MESH / Order and Freedom (Structure): the group version of the same question. When does the system need form to hold, and when does it need looseness to breathe?
FAQ
Isn't some baseline tension necessary? The body needs tone to function.
Absolutely. Guidance is not the enemy. The body needs structure to stand, walk, speak, and think. The question is whether you can also release that structure when it is no longer needed. Healthy regulation includes both. The body at rest still has tone. The difference is that the tone serves the moment, not a threat that passed.
I have been tense for so long that releasing feels unsafe. Is that normal?
Yes. When the nervous system has been in guiding mode for a long time, release can feel like falling. Start small. Release one muscle group for a few seconds, then return to holding. The body needs to learn that letting go does not mean losing everything. It means choosing which muscles this moment actually needs.

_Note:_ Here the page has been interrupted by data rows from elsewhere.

Lemma lines_follow_rentals_witness :
  exists o v line,
    calculateRentalCharge (MovieObj {| title := js "Sommar"; code := js "children" |}) (Num.of_Z 1)
    = (o, Return v)
    /\ formatStatementLine no_exponent_notation (Some (js "Sommar")) (charge_amount v)
       = Return line
    /\ [ js "Rental Record for martin";
         js "--------------------------------------";
         js "Ran                               3.50";
         js "Bleu                              2.00";
         js "Sommar                            1.50";
         js "Yara                              3.00";
         js "--------------------------------------";
         js "Amount owed is                   10.00";
         js "Earned 4 frequent renter points" ] !! 4%nat = Some line.
Proof.
  apply (lines_follow_rentals no_exponent_notation martin scenario_catalog [] _ 2%nat
           {| movieID := js "F003"; days := Num.of_Z 1 |}).
  - vm_compute. reflexivity.
  - reflexivity.
  - vm_compute. reflexivity.
Defined.

(** ** Amounts read back *)

Lemma Return_inj {A} (a b : A) : Return a = Return b -> a = b.
Proof. congruence. Qed.

Lemma hundredths_nonneg (m e : Z) : 0 <= m -> 0 <= hundredths m e.
Proof.
  intros Hm. unfold hundredths. destruct (Z.leb_spec 0 e).
  - assert (0 <= 2 ^ e) by (apply Z.pow_nonneg; lia). nia.
  - assert (0 < 2 ^ (- e)) by (apply Z.pow_pos_nonneg; lia).
    assert (0 < 2 ^ (1 - e)) by (apply Z.pow_pos_nonneg; lia).
    apply Z.div_pos; lia.
Qed.

(** X12. The amount of a line can always be read back from behind the
    label column, whatever the title holds: for a non-blank label and a
    non-negative amount [m * 2^e] below [10^21] it is the count of
    hundredths nearest to the amount, exact when the amount is a whole
    number and otherwise within half a hundredth of it. *)
Theorem line_amount_round_trip
    (engine : number -> jsstring) (label : jsstring) (m e : Z) (line : jsstring) :
  Str.trim label <> [] -> 0 <= m -> below_1e21 (Fin m e) = true ->
  formatStatementLine engine (Some label) (Some (Fin m e)) = Return line ->
  exists n,
    displayed_amount line = Some n
    /\ (0 <= e -> n = 100 * m * 2 ^ e)
    /\ (e < 0 -> 2 * Z.abs (100 * m - n * 2 ^ (- e)) <= 2 ^ (- e)).
Proof.
  intros Hnb Hm Hb H. unfold formatStatementLine in H.
  rewrite (is_empty_false _ Hnb) in H. apply Return_inj in H. subst line.
  exists (hundredths m e). split; [|split].
  - unfold displayed_amount.
    rewrite drop_app_length' by (symmetry; apply label_column_width).
    unfold toFixed2. rewrite Hb. rewrite Z.abs_eq by exact Hm.
    destruct (Z.ltb_spec m 0); [lia|]. cbn [app].
    apply read_fixed2_padded. apply hundredths_nonneg. exact Hm.
  - intros He. unfold hundredths. destruct (Z.leb_spec 0 e); [reflexivity|lia].
  - intros He. unfold hundredths. destruct (Z.leb_spec 0 e); [lia|].
    replace (1 - e) with (1 + - e) by lia.
    rewrite Z.pow_add_r by lia. change (2 ^ 1) with 2.
    assert (0 < 2 ^ (- e)) as Hd by (apply Z.pow_pos_nonneg; lia).
    revert Hd. generalize (2 ^ (- e)). intros d Hd.
    pose proof (Z.div_mod (200 * m + d) (2 * d) ltac:(lia)) as Hq.
    pose proof (Z.mod_pos_bound (200 * m + d) (2 * d) ltac:(lia)) as Hr.
    nia.
Qed.

Lemma line_amount_round_trip_witness :
  exists n,
    displayed_amount (js "2001: A Space Odyssey             0.38") = Some n
    /\ (0 <= -3 -> n = 100 * 3 * 2 ^ (-3))
    /\ (-3 < 0 -> 2 * Z.abs (100 * 3 - n * 2 ^ (- -3)) <= 2 ^ (- -3)).
Proof.
  apply (line_amount_round_trip no_exponent_notation (js "2001: A Space Odyssey") 3 (-3)).
  - discriminate.
  - lia.
  - reflexivity.
  - vm_compute. reflexivity.
Defined.

(** ** Movie IDs that name an inherited property *)

Lemma pricing_errors (mv : movie_ref) (d : number) out e :
  calculateRentalCharge mv d = (out, Throw e) -> e = InvalidInput d \/ e = TypeError.
Proof.
  unfold calculateRentalCharge, throw, console_log, mbind, mret, eff_bind, eff_ret.
  destruct (negb (Num.is_integer d) || Num.lt d (Num.of_Z 1)); [intros H; left; congruence|].
  destruct (get chargeCalculators (string_of (movie_code mv))); try discriminate.
  unfold call_inherited. case_decide; [discriminate|]. intros Heq. right. congruence.
Qed.

(** Only a rental whose ID resolves to nothing is reported as not found. *)
Lemma process_rentals_not_found
    (movies : gmap jsstring Movie) (rs : list Rental) (acc : totals) out (id : jsstring) :
  process_rentals movies rs acc = (out, Throw (MovieNotFound id)) ->
  exists r, r ∈ rs /\ movieID r = id /\ lookup_movie movies r = None.
Proof.
  revert acc out. induction rs as [|r rs IH]; intros acc out H; [discriminate|].
  destruct (lookup_movie movies r) as [mv|] eqn:Hm.
  - destruct (calculateRentalCharge mv (days r)) as [o [v|e]] eqn:Hc.
    + rewrite (process_rentals_step _ _ _ _ _ _ _ Hm Hc) in H.
      destruct (process_rentals movies rs (accumulate acc (mv, v))) as [o' res] eqn:Hrest.
      cbn [fst snd] in H. assert (res = Throw (MovieNotFound id)) as -> by congruence.
      destruct (IH _ _ Hrest) as (r' & Hin & Hid & Hnone).
      exists r'. split; [apply elem_of_cons; right; exact Hin|]. split; assumption.
    + rewrite (process_rentals_throw _ _ _ _ _ _ _ Hm Hc) in H.
      destruct (pricing_errors _ _ _ _ Hc) as [-> | ->]; discriminate.
  - rewrite process_rentals_missing in H by exact Hm.
    exists r. split; [apply elem_of_cons; left; reflexivity|].
    split; [congruence|exact Hm].
Qed.

Lemma format_errors (engine : number -> jsstring) label amount e :
  formatStatementLine engine label amount = Throw e -> e = TypeError.
Proof.
  unfold formatStatementLine. destruct label as [label|]; [|congruence].
  destruct (Str.is_empty (Str.trim label)); [discriminate|].
  destruct amount; [discriminate|congruence].
Qed.

Lemma format_all_errors (engine : number -> jsstring) (ss : list RentalSummary) out e :
  mapM (fun r => lift (formatStatementLine engine (summary_title r) (summary_amount r))) ss
  = (out, Throw e) ->
  e = TypeError.
Proof.
  revert out. induction ss as [|r ss IH]; intros out H; [discriminate|].
  cbn [mapM] in H. unfold mbind, mret, eff_bind, eff_ret, lift in H.
  destruct (formatStatementLine engine (summary_title r) (summary_amount r)) as [line|e']
    eqn:Hl.
  - destruct (mapM _ ss) as [o [ls|e']] eqn:Hrest; [discriminate|].
    assert (e' = e) as -> by congruence. exact (IH _ eq_refl).
  - assert (e' = e) as -> by congruence. exact (format_errors _ _ _ _ Hl).
Qed.

(** A statement fails in the loop over the rentals, or with a [TypeError]
    while its lines are formatted. *)
Lemma statement_lines_errors
    (engine : number -> jsstring) (customer : Customer) (movies : gmap jsstring Movie) out e :
  statement_lines engine customer movies = (out, Throw e) ->
  process_rentals movies (rentals customer) initial_totals = (out, Throw e) \/ e = TypeError.
Proof.
  unfold statement_lines. fold initial_totals. intros H.
  destruct (process_rentals movies (rentals customer) initial_totals) as [o [acc|e']] eqn:Hloop.
  - right. unfold mbind, mret, eff_bind, eff_ret in H.
    rewrite !separator_formats, owed_line in H. unfold lift at 1 in H.
    destruct (mapM _ _) as [o' [body|e']] eqn:Hbody.
    + discriminate H.
    + assert (e' = e) as -> by congruence. exact (format_all_errors _ _ _ _ Hbody).
  - left. unfold mbind, eff_bind in H. congruence.
Qed.

(** X13. A rental whose ID is no entry of the catalog but names a member of
    [Object.prototype] (["toString"], ["constructor"], ...) is not reported
    as a missing movie: the lookup finds the inherited member. The statement
    is not produced either, since that member has no title; the call fails
    with another error. *)
Theorem inherited_movie_id
    (engine : number -> jsstring) (customer : Customer) (movies : gmap jsstring Movie)
    (r : Rental) :
  r ∈ rentals customer ->
  movies !! movieID r = None ->
  movieID r ∈ object_prototype_names ->
  exists out e,
    statement engine customer movies = (out, Throw e)
    /\ e <> MovieNotFound (movieID r).
Proof.
  intros Hin Hown Hproto.
  assert (lookup_movie movies r = Some (MovieInherited (movieID r))) as Hlook.
  { unfold lookup_movie, get. rewrite Hown. destruct (decide _); [reflexivity|contradiction]. }
  rewrite statement_of_lines.
  destruct (statement_lines engine customer movies) as [out [lines|e]] eqn:Hl.
  - exfalso.
    destruct (statement_lines_inv engine _ _ _ _ Hl) as (mcs & body & owed & Hpriced & Hbody & _).
    apply list_elem_of_lookup in Hin as [i Hi].
    destruct (Forall2_lookup_l _ _ _ _ _ Hpriced Hi) as ([mv v] & Hmc & Hm & _).
    cbn [fst] in Hm. rewrite Hlook in Hm. assert (mv = MovieInherited (movieID r)) as -> by congruence.
    destruct (Forall2_lookup_l _ _ _ _ _ Hbody Hmc) as (line & _ & Hfmt).
    discriminate Hfmt.
  - exists out, e. split; [reflexivity|]. intros ->.
    destruct (statement_lines_errors _ _ _ _ _ Hl) as [Hloop|Hty]; [|discriminate Hty].
    destruct (process_rentals_not_found _ _ _ _ _ Hloop) as (r' & _ & Hid & Hnone).
    unfold lookup_movie in Hnone, Hlook. rewrite Hid in Hnone. rewrite Hnone in Hlook.
    discriminate Hlook.
Qed.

How is this different from the Charge and Settling tension in SOMA?
Guidance and Release is about structural regulation: how the body organizes and disorganizes itself under demand. Charge and Settling is about energy: the rise and fall of activation in the moment. They are related but distinct. You can be structurally rigid (over-guiding) while energetically flat (over-settled), or structurally collapsed (over-released) while energetically buzzing (over-charged).
Can therapy help with this?
Somatic and body-oriented therapies are particularly suited to this tension because they work directly with the body's holding patterns, not just the mind's understanding of them. If the pattern is deep or long-standing, professional support can accelerate the process significantly.